Piccinerie di un grande quotidiano

Nel mese di maggio di quest’anno, mi lamentavo con la segreteria di redazione del Il Manifesto, poiché il quotidiano non aveva recensito un mio libro. Ne nasceva una piccola discussione epistolare col redattore delle pagine di cultura, al quale avevo osato dire la verità, vale a dire che spesso (o quasi sempre?) non è il valore di un libro a spingere un giornalista a recensirlo, ma la casa editrice che lo pubblica, le conoscenze dell’autore, e via di seguito. Verità che è sotto gli occhi di tutti. Il redattore però prendeva quella verità come un’offesa. Pazienza.
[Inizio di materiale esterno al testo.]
(** ** Leaves *)

Lemma borrowRightLeaf_ok n prev node l1 e l2 seps cs nx1 nx2 div :
  leaf_node t n l1 nx1 -> leaf_node t node (e :: l2) nx2 -> inner_node t prev seps cs ->
  (div < length seps)%nat -> (length l1 < LEAF_ORDER t - 1)%nat -> sorted (l1 ++ e :: l2) ->
  exists n' prev' node', borrowRightLeaf t n prev node div = Ok (n', prev', node') /\
    leaf_node t n' (l1 ++ [e]) nx1 /\ inner_node t prev' (<[div := e.1]> seps) cs /\ leaf_node t node' l2 nx2.
Proof using Type*.
  intros H1 H2 Hp Hdiv Hlen Hs. unfold borrowRightLeaf. rewrite (lf_count _ _ _ _ H1).
  pose proof (LEAF_ORDER_le t Ht) as HLO. pose proof (lf_keys _ _ _ _ H1) as Lk. pose proof (lf_values _ _ _ _ H1) as Lv.
  pose proof (lf_next _ _ _ _ H1) as Hnx. pose proof (po_leaf _ Ht). apply fmap_Some in Hnx as (nxv & Hnxv & Enx).
  rewrite (res_nth_lookup _ _ _ Hnxv). cbn [res_bind]. rewrite arr_set_ok by lia. cbn [res_bind].
  rewrite (res_nth_lookup (keys node) 0 e.1) by (by rewrite (lf_key _ _ _ _ H2) by (simpl; lia)). cbn [res_bind].
  rewrite arr_set_ok by lia. cbn [res_bind].
  rewrite (res_nth_lookup (values node) 0 e.2) by (by rewrite (lf_value _ _ _ _ H2) by (simpl; lia)). cbn [res_bind].
  rewrite arr_set_ok by (rewrite length_insert; lia). cbn [res_bind].
  assert (He : vkv t e) by (by pose proof (lf_valid _ _ _ _ H2) as [? _]%list.Forall_cons).
  destruct (set_sep_ok prev seps cs div e.1 Hp Hdiv (proj1 He)) as (pks & -> & Hp'). cbn [res_bind].
  destruct (removeKeyLeaf2_ok node e l2 nx2 H2) as (node' & -> & H2'). cbn [res_bind].
  eexists _, _, _. split; [done|]. split; [|done].
  assert (L : length (l1 ++ [e]) = S (length l1)) by (rewrite length_app; simpl; lia).
  split; simpl; rewrite ?length_insert, ?L; [apply H1|done|lia|lia|lia| | | | |].
  - intros j Hj. rewrite list_lookup_insert. case_decide as E.
    + destruct E as [<- _]. by rewrite lookup_app_r, Nat.sub_diag by lia.
    + rewrite lookup_app_l by lia. apply H1. lia.
  - intros j Hj. rewrite !list_lookup_insert, length_insert. case_decide as E.
    + destruct E as [<- _]. by rewrite lookup_app_r, Nat.sub_diag by lia.
    + decide_lia. rewrite lookup_app_l by lia. apply H1. lia.
  - rewrite !list_lookup_insert, length_insert. decide_lia. simpl. by rewrite Enx.
  - apply (sorted_app _ l2). by rewrite <- app_assoc.
  - apply Forall_app_2; [apply H1|by apply list.Forall_singleton].
Qed.

Lemma borrowLeftLeaf_ok n prev node l1 y e l2 seps cs nx1 nx2 div :
  leaf_node t node (l1 ++ [y; e]) nx1 -> leaf_node t n l2 nx2 -> inner_node t prev seps cs ->
  (0 < div <= length seps)%nat -> (length l2 < LEAF_ORDER t - 1)%nat -> sorted ((l1 ++ [y; e]) ++ l2) ->
  exists n' prev' node', borrowLeftLeaf t n prev node div = Ok (n', prev', node') /\
    leaf_node t n' (e :: l2) nx2 /\ inner_node t prev' (<[(div - 1)%nat := y.1]> seps) cs /\ leaf_node t node' (l1 ++ [y]) nx1.
Proof using Type*.
  intros H1 H2 Hp Hdiv Hlen Hs. unfold borrowLeftLeaf. rewrite (lf_count _ _ _ _ H1), (lf_count _ _ _ _ H2).
  pose proof (LEAF_ORDER_le t Ht) as HLO. pose proof (lf_keys _ _ _ _ H1) as Lk1. pose proof (lf_values _ _ _ _ H1) as Lv1.
  pose proof (lf_keys _ _ _ _ H2) as Lk2. pose proof (lf_values _ _ _ _ H2) as Lv2.
  pose proof (lf_next _ _ _ _ H1) as Hnx. pose proof (lf_max _ _ _ _ H1) as Hmax. pose proof (po_leaf _ Ht).
  assert (L : length (l1 ++ [y; e]) = S (S (length l1))) by (rewrite length_app; simpl; lia). rewrite L in *.
  assert (Ee : (l1 ++ [y; e]) !! S (length l1) = Some e) by (rewrite lookup_app_r by lia; by replace (S (length l1) - length l1)%nat with 1%nat by lia).
  assert (Ey : (l1 ++ [y; e]) !! length l1 = Some y) by (rewrite lookup_app_r by lia; by rewrite Nat.sub_diag).
  replace (S (S (length l1)) - 1)%nat with (S (length l1)) by lia. replace (S (S (length l1)) - 2)%nat with (length l1) by lia.
  destruct (shift_right_spec (keys n) (length l2)) as (ks & -> & Lks & Eks); [lia|]. cbn [res_bind].
  destruct (shift_right_spec (values n) (S (length l2))) as (vs & -> & Lvs & Evs); [lia|]. cbn [res_bind].
  rewrite (res_nth_lookup (keys node) _ e.1) by (by rewrite (lf_key _ _ _ _ H1), Ee by lia). cbn [res_bind].
  rewrite arr_set_ok by lia. cbn [res_bind].
  rewrite (res_nth_lookup (values node) _ e.2) by (by rewrite (lf_value _ _ _ _ H1), Ee by lia). cbn [res_bind].
  rewrite arr_set_ok by lia. cbn [res_bind].
  rewrite (res_nth_lookup (keys node) _ y.1) by (by rewrite (lf_key _ _ _ _ H1), Ey by lia). cbn [res_bind].
  pose proof (lf_valid _ _ _ _ H1) as [Hv1 Hv2]%list.Forall_app. apply list.Forall_cons in Hv2 as [Hy [Hv2 _]%list.Forall_cons].
  destruct (set_sep_ok prev seps cs (div - 1) y.1 Hp ltac:(lia) (proj1 Hy)) as (pks & -> & Hp'). cbn [res_bind].
  apply fmap_Some in Hnx as (nxv & Hnxv & Enx). rewrite (res_nth_lookup _ _ _ Hnxv). cbn [res_bind].
  rewrite arr_set_ok by lia. cbn [res_bind]. rewrite arr_set_ok by (rewrite length_insert; lia). cbn [res_bind].
  rewrite arr_set_ok by lia. cbn [res_bind]. eexists _, _, _. split; [done|]. split; [|split; [done|]].
  - split; simpl; rewrite ?length_insert; [apply H2|done|lia|lia|lia| | | | |].
    + intros j Hj. rewrite list_lookup_insert, Eks. destruct j as [|j]; [by decide_lia|]. decide_lia. simpl. rewrite Nat.sub_0_r. apply H2. lia.
    + intros j Hj. rewrite list_lookup_insert, Evs. destruct j as [|j]; [by decide_lia|]. decide_lia. simpl. rewrite Nat.sub_0_r. apply H2. lia.
    + rewrite list_lookup_insert, Evs. decide_lia. simpl. rewrite Nat.sub_0_r. apply H2.
    + replace ((l1 ++ [y; e]) ++ l2) with ((l1 ++ [y]) ++ e :: l2) in Hs by (by rewrite <- !app_assoc). by apply sorted_app in Hs as (_ & ? & _).
    + constructor; [exact Hv2|apply H2].
  - assert (L' : length (l1 ++ [y]) = S (length l1)) by (rewrite length_app; simpl; lia).
    assert (Hsame : forall j, (j < S (length l1))%nat -> (l1 ++ [y]) !! j = (l1 ++ [y; e]) !! j).
    { intros j Hj. change [y; e] with ([y] ++ [e]). rewrite (app_assoc l1), (lookup_app_l (l1 ++ [y])) by lia. done. }
    split; simpl; rewrite ?length_insert, ?L'; [apply H1|lia|lia|lia|lia| | | | |].
    + intros j Hj. rewrite list_lookup_insert. decide_lia. rewrite Hsame by lia. apply H1. lia.
    + intros j Hj. rewrite !list_lookup_insert, length_insert. decide_lia. rewrite Hsame by lia. apply H1. lia.
    + rewrite !list_lookup_insert, length_insert. decide_lia. simpl. by rewrite Enx.
    + replace ((l1 ++ [y; e]) ++ l2) with ((l1 ++ [y]) ++ e :: l2) in Hs by (by rewrite <- !app_assoc). by apply sorted_app in Hs as (? & _).
    + apply Forall_app_2; [done|by apply list.Forall_singleton].
Qed.

Lemma absorbLeaf_ok n node l1 l2 nx1 nx2 :
  leaf_node t n l1 nx1 -> leaf_node t node l2 nx2 -> (length l1 + length l2 <= LEAF_ORDER t - 1)%nat -> sorted (l1 ++ l2) ->
  exists n', absorbLeaf n node = Ok n' /\ leaf_node t n' (l1 ++ l2) nx2.
Proof using Type*.
  intros H1 H2 Hlen Hs. unfold absorbLeaf. rewrite (lf_count _ _ _ _ H1), (lf_count _ _ _ _ H2).
  pose proof (LEAF_ORDER_le t Ht) as HLO. pose proof (lf_keys _ _ _ _ H1) as Lk1. pose proof (lf_values _ _ _ _ H1) as Lv1.
  pose proof (lf_keys _ _ _ _ H2) as Lk2. pose proof (lf_values _ _ _ _ H2) as Lv2. pose proof (po_leaf _ Ht).
  destruct (copy_in_spec (keys n) (keys node) (length l1) 0 (length l2)) as (ks & -> & Lks & Eks); [lia..|]. cbn [res_bind].
  destruct (copy_in_spec (values n) (values node) (length l1) 0 (length l2)) as (vs & -> & Lvs & Evs); [lia..|]. cbn [res_bind].
  pose proof (lf_next _ _ _ _ H2) as Hnx. apply fmap_Some in Hnx as (nxv & Hnxv & Enx). rewrite (res_nth_lookup _ _ _ Hnxv).
  cbn [res_bind]. rewrite arr_set_ok by lia. cbn [res_bind]. eexists. split; [done|].
  split; simpl; rewrite ?length_insert, ?length_app; [apply H1|done|lia|lia|lia| | | |done|apply Forall_app_2; [apply H1|apply H2]].
  - intros j Hj. rewrite Eks. destruct (decide (j < length l1)%nat); decide_lia.
    + rewrite lookup_app_l by lia. by apply H1.
    + rewrite lookup_app_r by lia. rewrite Nat.add_0_r. apply H2. lia.
  - intros j Hj. rewrite list_lookup_insert, Evs. decide_lia. destruct (decide (j < length l1)%nat); decide_lia.
    + rewrite lookup_app_l by lia. by apply H1.
    + rewrite lookup_app_r by lia. rewrite Nat.add_0_r. apply H2. lia.
  - rewrite list_lookup_insert. decide_lia. simpl. by rewrite Enx.
Qed.

(** ** Inner nodes *)

Lemma borrowRight_ok n prev node ss1 cs1 y ss2 c0 cs2 seps cs x div :
  inner_node t n ss1 cs1 -> inner_node t node (y :: ss2) (c0 :: cs2) -> inner_node t prev seps cs ->
  seps !! div = Some x -> (length ss1 < order t - 1)%nat ->
  exists n' prev' node', borrowRight t n prev node div = Ok (n', prev', node') /\
    inner_node t n' (ss1 ++ [x]) (cs1 ++ [c0]) /\ inner_node t prev' (<[div := y]> seps) cs /\ inner_node t node' ss2 cs2.
Proof using Type*.
  intros H1 H2 Hp Hx Hlen. unfold borrowRight. rewrite (in_count _ _ _ _ H1).
  pose proof (in_keys _ _ _ _ H1) as Lk. pose proof (in_array _ _ _ _ H1) as Lc. pose proof (in_children _ _ _ _ H1) as Lcs.
  pose proof (po_order _ Ht) as HO. pose proof (lookup_lt_Some _ _ _ Hx) as Hdiv.
  rewrite (res_nth_lookup (keys prev) div x) by (by rewrite (in_key _ _ _ _ Hp)). cbn [res_bind].
  rewrite arr_set_ok by lia. cbn [res_bind].
  rewrite (res_nth_lookup (keys node) 0 y) by (by rewrite (in_key _ _ _ _ H2) by (simpl; lia)). cbn [res_bind].
  pose proof (in_valid _ _ _ _ H2) as [Hy _]%list.Forall_cons.
  destruct (set_sep_ok prev seps cs div y Hp Hdiv Hy) as (pks & -> & Hp'). cbn [res_bind].
  rewrite (res_nth_lookup (children node) 0 c0) by (by rewrite (in_child _ _ _ _ H2) by (simpl; lia)). cbn [res_bind].
  rewrite arr_set_ok by lia. cbn [res_bind].
  destruct (removeKey2_ok node _ _ 0 H2) as (node' & -> & H2'); [simpl; lia|]. cbn [res_bind].
  eexists _, _, _. split; [done|]. split; [|done].
  assert (Hvx : vkey (s_key t) x) by (pose proof (in_valid _ _ _ _ Hp) as Hv; rewrite list.Forall_forall in Hv; apply Hv, list_elem_of_lookup; eauto).
  split; simpl; rewrite ?length_insert, ?length_app; simpl; [apply H1|lia|lia|lia|lia|lia| | |].
  - intros j Hj. rewrite list_lookup_insert. case_decide as E.
    + destruct E as [<- _]. by rewrite lookup_app_r, Nat.sub_diag by lia.
    + rewrite lookup_app_l by lia. apply H1. lia.
  - intros j Hj. rewrite list_lookup_insert. case_decide as E.
    + destruct E as [<- _]. by rewrite lookup_app_r, Lcs, Nat.sub_diag by lia.
    + rewrite lookup_app_l by lia. apply H1. lia.
  - apply Forall_app_2; [apply H1|by apply list.Forall_singleton].
Qed.
Lemma delete_from_ok h : forall s fuel off prev index merged D kvs f nx n,
  bs_tree s = t -> rep t (bs_nodes s) h off D kvs f nx -> (h < fuel)%nat -> bs_nodes s !! off = Some n -> (0 < keyCount n)%nat ->
  root t ∉ D ∖ {[off]} ->
  if bool_decide (k ∈ kvs.*1)
  then exists m1 s1, delete_from fuel off prev k index merged s = (m ← delete_fix off prev index m1; mret (Some m)) s1 /\
    del_post s s1 h off n D (kv_del k kvs) f nx m1
  else delete_from fuel off prev k index merged s = (Ok None, s).
Proof using Type*.
  induction h as [|h IH]; intros s fuel off prev index merged D kvs f nx n Hs Hr Hf Hn Hpos Hroot; (destruct fuel as [|fuel]; [lia|]).
  - pose proof (delete_leaf s fuel off prev index merged D kvs f nx n Hs Hr Hn) as H. case_bool_decide; [|done]. destruct H as (s1 & H). by exists merged, s1.
  - destruct Hr as (n0 & seps & cs & D' & Hn0 & Hi & ED & Hoff & Hrow). rewrite Hn in Hn0. injection Hn0 as <-.
    destruct (reps_focus t Ht _ _ _ _ _ _ _ _ k Hrow (in_valid _ _ _ _ Hi) Hk) as (c & Dc & Do & pre & kc & suf & fc & nc & lo & hi & F).
    pose proof (fo_at _ _ _ _ _ _ _ _ _ _ _ _ _ _ _ _ _ _ _ _ F) as Hc. pose proof (fo_child _ _ _ _ _ _ _ _ _ _ _ _ _ _ _ _ _ _ _ _ F) as [Hrc Hfc].
    destruct (fo_dom _ _ _ _ _ _ _ _ _ _ _ _ _ _ _ _ _ _ _ _ F) as [ED' HDD]. rewrite (in_focus _ _ _ _ _ _ _ _ _ _ _ _ _ _ _ _ _ _ F).
    assert (Hcd : exists mc, bs_nodes s !! c = Some mc) by (destruct Hfc as (mc & Hmc & _); by exists mc). destruct Hcd as [mc Hmc].
    destruct (filled_count _ _ _ Hfc Hmc) as [Hfull Hcpos]. pose proof (rep_root t _ _ _ _ _ _ _ Hrc) as Hcin.
    assert (Hcoff : c <> off) by set_solver. assert (Hcroot : c <> root t) by set_solver.
    specialize (IH s fuel c (Some off) (kidx k seps) merged Dc kc fc nc mc Hs Hrc ltac:(lia) Hmc Hcpos ltac:(set_solver)).
    cbn [delete_from]. erewrite bbind_ok by reflexivity. erewrite bbind_ok by (by apply read_node_ok).
    rewrite (in_leaf _ _ _ _ Hi), (inner_idx t _ _ _ k Hi). cbv zeta.
    assert (Ech : blift (res_nth (children n) (kidx k seps)) s = (Ok c, s)).
    { apply blift_nth. rewrite (in_child _ _ _ _ Hi); [done|]. by eapply lookup_lt_Some. }
    case_bool_decide as Hin.
    + destruct IH as (m1 & s1 & E & (Et & Ep & Hfr & (Dc' & Hsub & Hdom & Hfd & Hrc') & n' & Hn' & Hl' & Hcnt & _)).
      assert (Hmin : (min_of t n' <= S (keyCount n'))%nat) by (unfold min_of in *; rewrite Hl'; lia).
      destruct (fix_ok s1 (bs_nodes s) h off n seps cs D' kvs f nx k (kidx k seps) c Dc Dc' kc fc nc n') with (merged := m1) as (m2 & s2 & E2 & Hfix);
        [congruence|rewrite Hfr; [done|set_solver]|done|by rewrite <- (in_count _ _ _ _ Hi)|done|done|done|done|set_solver|done|done|intros; by apply Hfr|done|done|done|done|done|].
      exists m2, s2. split.
      * erewrite bbind_ok; [|erewrite bbind_ok by exact Ech; rewrite E; erewrite bbind_ok by exact E2; reflexivity]. reflexivity.
      * eapply (del_fix_post s s1 s2 h off n D D' Dc Dc'); try done; [set_solver|apply Hi].
    + erewrite bbind_ok; [|erewrite bbind_ok by exact Ech; exact IH]. reflexivity.
Qed.
End key.
End delete.
(* ===== verification/LogApply.v ===== *)
(** * Applying and recovering the log

    [log_apply_disk] copies the records of the log to their blocks, so that the
    contents that were committed last are there after a restart, whatever write
    the machine stopped at; [log_apply_mem] does the same from memory. *)

From S2P Require Import Prelude Hashtable HashtableProofs Log LogProofs.
From stdpp Require Import options.

Set Default Goal Selector "!".

Section apply.
Context (np : Z).

Abbreviation bls s := (d_blocks (dk s)).

(** ** Copying nodes to their blocks *)

Definition geom (l : the_log) : Prop := byteoff l = LOG_START /\ npages l = np.

Definition seen_only (P : disk_t -> Prop) (s s' : lstate) : Prop :=
  exists ws, writes s' = ws ++ writes s /\ Forall P ws.

Lemma seen_refl P s s' : writes s' = writes s -> seen_only P s s'.
Proof using Type. intros H. by exists []. Qed.
Lemma seen_trans P s1 s2 s3 : seen_only P s1 s2 -> seen_only P s2 s3 -> seen_only P s1 s3.
Proof using Type.
  intros (w1 & W1 & F1) (w2 & W2 & F2). exists (w2 ++ w1). rewrite W2, W1, app_assoc. split; [done|by apply Forall_app_2].
Qed.
Lemma seen_impl (P Q : disk_t -> Prop) s s' : (forall d, P d -> Q d) -> seen_only P s s' -> seen_only Q s s'.
Proof using Type. intros H (w & W & F). exists w. split; [done|]. by eapply list.Forall_impl. Qed.

(** Steps that write nothing but the blocks of the nodes [es], with any outcomes of the
    disk accesses. *)
Definition homed (es : list lnode) (bl bl' : gmap Z lnode) : Prop := forall o, o ∉ ln_offset <$> es -> bl' !! o = bl !! o.

Record homing (es : list lnode) (s s' : lstate) : Prop := {
  hg_io : (length (io s') <= length (io s))%nat;
  hg_hdr : d_hdr (dk s') = d_hdr (dk s);
  hg_homed : homed es (bls s) (bls s');
  hg_seen : seen_only (fun d => d_hdr d = d_hdr (dk s) /\ homed es (bls s) (d_blocks d)) s s';
}.

Lemma homing_log es s l : homing es s (mkL l (dk s) (io s) (writes s) (ram s)).
Proof using Type. split; [done..|]. by apply seen_refl. Qed.

Lemma homing_refl es s : homing es s s.
Proof using Type. pose proof (homing_log es s (lg s)) as H. by destruct s. Qed.

Lemma homing_trans es s1 s2 s3 : homing es s1 s2 -> homing es s2 s3 -> homing es s1 s3.
Proof using Type.
  intros [I1 H1 A1 S1] [I2 H2 A2 S2].
  assert (Ht : forall bl, homed es (bls s2) bl -> homed es (bls s1) bl) by (intros bl H o Ho; by rewrite H, A1).
  split; [lia|congruence|by apply Ht|]. eapply seen_trans; [exact S1|]. eapply seen_impl; [|exact S2].
  intros d [Hd Ha]. split; [congruence|by apply Ht].
Qed.

Lemma homing_mono es es' s s' : (forall o, o ∈ ln_offset <$> es -> o ∈ ln_offset <$> es') -> homing es s s' -> homing es' s s'.
Proof using Type.
  intros Hsub [I1 H1 A1 S1]. assert (Ht : forall bl bl', homed es bl bl' -> homed es' bl bl') by (intros bl bl' H o Ho; apply H; auto).
  split; [done..|by apply Ht|]. eapply seen_impl; [|exact S1]. intros d [Hd Ha]. split; [done|by apply Ht].
Qed.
Il fatto è che al Manifesto se la sono legata al dito, e da allora le mie lettere “belle, sensibili, legate a temi d’attualità” (trascrivo le parole della giornalista che cura la rubrica), sono diventate Improvvisamente brutte, insensibili, non legate a temi d’attualità, e inesorabilmente cestinate. Preciso che Il Manifesto pubblicava le mie lettere sin dal 13 ottobre 2004 (“Terrorismo, metodo di lotta”) con una media di un paio o più il mese. Nel mese di maggio, prima della piccola discussione, pubblicava: “Andreotti non andrà in paradiso” (8 maggio 2013); “Tragiche Frivolezze” (10 maggio). La faccenda divertente è che ogni tanto ho inviato lettere “belle e sensibili” con in calce pseudonimi, e quelle sono state pubblicate!